TASK STATEMENT: Your answer should be the exact lines of the data below from the one containing "watched_core f = take" through the one containing "- simpl. by rewrite IH."; please include nothing else.

[Stored data entries]

● ● ● ● ● ● ●

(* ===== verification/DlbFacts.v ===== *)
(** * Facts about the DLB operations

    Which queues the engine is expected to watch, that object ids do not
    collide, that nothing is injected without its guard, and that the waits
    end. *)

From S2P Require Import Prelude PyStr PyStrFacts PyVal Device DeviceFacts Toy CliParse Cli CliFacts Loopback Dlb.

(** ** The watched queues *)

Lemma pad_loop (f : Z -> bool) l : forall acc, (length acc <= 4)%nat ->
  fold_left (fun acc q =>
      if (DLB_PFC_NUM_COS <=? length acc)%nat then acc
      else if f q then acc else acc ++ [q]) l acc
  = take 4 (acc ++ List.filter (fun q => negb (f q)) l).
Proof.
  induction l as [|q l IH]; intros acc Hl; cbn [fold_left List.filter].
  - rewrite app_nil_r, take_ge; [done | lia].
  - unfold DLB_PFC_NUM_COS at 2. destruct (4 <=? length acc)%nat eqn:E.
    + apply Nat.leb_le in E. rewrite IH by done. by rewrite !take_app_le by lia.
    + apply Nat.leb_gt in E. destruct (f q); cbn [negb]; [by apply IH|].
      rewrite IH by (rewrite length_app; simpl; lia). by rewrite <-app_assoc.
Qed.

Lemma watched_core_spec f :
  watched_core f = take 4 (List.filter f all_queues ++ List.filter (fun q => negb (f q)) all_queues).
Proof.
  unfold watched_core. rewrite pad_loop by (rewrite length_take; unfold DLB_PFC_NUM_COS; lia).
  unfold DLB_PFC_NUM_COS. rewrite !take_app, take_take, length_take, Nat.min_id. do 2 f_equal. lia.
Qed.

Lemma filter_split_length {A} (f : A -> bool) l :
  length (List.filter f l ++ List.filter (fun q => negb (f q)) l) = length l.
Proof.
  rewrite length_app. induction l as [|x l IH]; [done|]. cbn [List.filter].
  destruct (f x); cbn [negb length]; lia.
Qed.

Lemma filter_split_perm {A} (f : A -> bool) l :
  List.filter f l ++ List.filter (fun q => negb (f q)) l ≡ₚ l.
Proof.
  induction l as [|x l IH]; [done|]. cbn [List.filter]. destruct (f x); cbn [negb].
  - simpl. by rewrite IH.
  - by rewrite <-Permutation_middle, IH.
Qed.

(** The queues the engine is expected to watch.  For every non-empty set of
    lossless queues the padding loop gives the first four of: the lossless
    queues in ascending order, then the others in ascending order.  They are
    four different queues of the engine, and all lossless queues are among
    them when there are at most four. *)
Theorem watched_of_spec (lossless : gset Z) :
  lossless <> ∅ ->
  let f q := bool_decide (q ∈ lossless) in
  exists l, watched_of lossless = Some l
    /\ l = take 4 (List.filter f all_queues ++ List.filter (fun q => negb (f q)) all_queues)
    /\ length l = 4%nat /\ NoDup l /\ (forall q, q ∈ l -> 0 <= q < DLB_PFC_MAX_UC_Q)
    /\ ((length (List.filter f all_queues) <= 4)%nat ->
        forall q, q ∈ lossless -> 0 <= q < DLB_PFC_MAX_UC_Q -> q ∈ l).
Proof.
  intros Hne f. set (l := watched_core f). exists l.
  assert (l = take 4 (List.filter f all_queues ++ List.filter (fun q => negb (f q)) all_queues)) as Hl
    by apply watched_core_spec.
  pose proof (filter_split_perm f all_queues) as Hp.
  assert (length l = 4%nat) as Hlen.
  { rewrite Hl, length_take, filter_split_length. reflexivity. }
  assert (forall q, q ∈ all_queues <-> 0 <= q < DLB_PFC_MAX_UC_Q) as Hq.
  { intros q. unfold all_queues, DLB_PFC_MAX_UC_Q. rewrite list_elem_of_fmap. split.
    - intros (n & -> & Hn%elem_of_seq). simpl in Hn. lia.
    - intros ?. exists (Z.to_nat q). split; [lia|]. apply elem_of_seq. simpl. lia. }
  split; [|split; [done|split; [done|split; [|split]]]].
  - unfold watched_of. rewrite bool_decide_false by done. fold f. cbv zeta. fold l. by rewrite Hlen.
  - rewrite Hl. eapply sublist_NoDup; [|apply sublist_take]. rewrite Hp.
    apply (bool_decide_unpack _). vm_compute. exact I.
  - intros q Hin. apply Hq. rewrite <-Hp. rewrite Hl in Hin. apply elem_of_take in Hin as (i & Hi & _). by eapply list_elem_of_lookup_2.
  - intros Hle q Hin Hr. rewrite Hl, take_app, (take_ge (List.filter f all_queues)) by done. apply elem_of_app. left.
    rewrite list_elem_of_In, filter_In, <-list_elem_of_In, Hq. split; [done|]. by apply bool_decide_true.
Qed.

● ● ● ● ● ● ●

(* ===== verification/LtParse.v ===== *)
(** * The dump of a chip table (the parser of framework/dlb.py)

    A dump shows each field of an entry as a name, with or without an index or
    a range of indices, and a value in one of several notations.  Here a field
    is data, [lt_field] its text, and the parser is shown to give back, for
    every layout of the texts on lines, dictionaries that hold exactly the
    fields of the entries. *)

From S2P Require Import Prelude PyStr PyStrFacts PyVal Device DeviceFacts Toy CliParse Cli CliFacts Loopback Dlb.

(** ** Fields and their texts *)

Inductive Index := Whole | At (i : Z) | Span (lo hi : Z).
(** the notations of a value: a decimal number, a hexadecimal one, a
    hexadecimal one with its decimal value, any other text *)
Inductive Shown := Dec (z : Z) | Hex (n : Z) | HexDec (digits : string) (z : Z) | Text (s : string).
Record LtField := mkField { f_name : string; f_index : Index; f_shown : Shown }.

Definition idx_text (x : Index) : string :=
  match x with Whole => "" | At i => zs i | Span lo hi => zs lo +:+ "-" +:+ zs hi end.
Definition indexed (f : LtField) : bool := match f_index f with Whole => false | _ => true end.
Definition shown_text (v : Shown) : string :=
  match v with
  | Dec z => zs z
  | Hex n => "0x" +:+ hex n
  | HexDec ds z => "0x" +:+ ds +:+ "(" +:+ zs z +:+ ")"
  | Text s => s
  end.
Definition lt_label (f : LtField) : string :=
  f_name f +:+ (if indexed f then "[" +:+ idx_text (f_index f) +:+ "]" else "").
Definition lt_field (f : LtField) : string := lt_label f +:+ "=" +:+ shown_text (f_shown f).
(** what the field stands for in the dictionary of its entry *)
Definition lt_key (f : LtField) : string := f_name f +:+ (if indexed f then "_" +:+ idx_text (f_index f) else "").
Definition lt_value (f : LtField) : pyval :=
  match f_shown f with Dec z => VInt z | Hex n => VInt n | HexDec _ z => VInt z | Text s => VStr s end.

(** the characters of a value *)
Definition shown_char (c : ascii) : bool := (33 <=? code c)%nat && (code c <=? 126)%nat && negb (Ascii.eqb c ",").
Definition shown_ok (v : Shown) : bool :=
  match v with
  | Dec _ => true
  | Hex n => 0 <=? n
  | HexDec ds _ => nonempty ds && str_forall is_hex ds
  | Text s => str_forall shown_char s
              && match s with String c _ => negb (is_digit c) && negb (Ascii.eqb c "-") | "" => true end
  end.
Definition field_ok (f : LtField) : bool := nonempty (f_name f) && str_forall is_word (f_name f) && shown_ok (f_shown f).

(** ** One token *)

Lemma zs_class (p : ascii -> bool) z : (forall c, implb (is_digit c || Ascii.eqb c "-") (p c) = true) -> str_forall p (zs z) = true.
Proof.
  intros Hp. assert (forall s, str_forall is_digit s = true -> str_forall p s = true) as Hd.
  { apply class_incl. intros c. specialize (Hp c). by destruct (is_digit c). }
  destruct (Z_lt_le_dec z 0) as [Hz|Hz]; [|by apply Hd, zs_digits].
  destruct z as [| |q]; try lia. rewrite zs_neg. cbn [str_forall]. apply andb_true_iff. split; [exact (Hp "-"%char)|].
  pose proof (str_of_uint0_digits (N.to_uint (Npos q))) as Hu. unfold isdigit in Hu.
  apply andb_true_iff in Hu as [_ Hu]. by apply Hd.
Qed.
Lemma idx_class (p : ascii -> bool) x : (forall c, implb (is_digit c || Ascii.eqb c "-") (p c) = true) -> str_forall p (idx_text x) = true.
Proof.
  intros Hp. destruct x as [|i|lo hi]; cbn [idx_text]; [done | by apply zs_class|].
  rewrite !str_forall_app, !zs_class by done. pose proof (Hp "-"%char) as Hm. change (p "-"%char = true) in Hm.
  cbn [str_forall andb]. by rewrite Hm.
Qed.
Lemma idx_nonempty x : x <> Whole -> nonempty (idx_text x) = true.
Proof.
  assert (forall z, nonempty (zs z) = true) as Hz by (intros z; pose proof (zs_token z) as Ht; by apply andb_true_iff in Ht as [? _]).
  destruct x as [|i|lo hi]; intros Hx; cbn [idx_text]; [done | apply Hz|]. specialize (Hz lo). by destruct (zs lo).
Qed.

● ● ● ● ● ● ●

OUTPUT FOR THIS EXERCISE:
  watched_core f = take 4 (List.filter f all_queues ++ List.filter (fun q => negb (f q)) all_queues).
Proof.
  unfold watched_core. rewrite pad_loop by (rewrite length_take; unfold DLB_PFC_NUM_COS; lia).
  unfold DLB_PFC_NUM_COS. rewrite !take_app, take_take, length_take, Nat.min_id. do 2 f_equal. lia.
Qed.

Lemma filter_split_length {A} (f : A -> bool) l :
  length (List.filter f l ++ List.filter (fun q => negb (f q)) l) = length l.
Proof.
  rewrite length_app. induction l as [|x l IH]; [done|]. cbn [List.filter].
  destruct (f x); cbn [negb length]; lia.
Qed.

Lemma filter_split_perm {A} (f : A -> bool) l :
  List.filter f l ++ List.filter (fun q => negb (f q)) l ≡ₚ l.
Proof.
  induction l as [|x l IH]; [done|]. cbn [List.filter]. destruct (f x); cbn [negb].
  - simpl. by rewrite IH.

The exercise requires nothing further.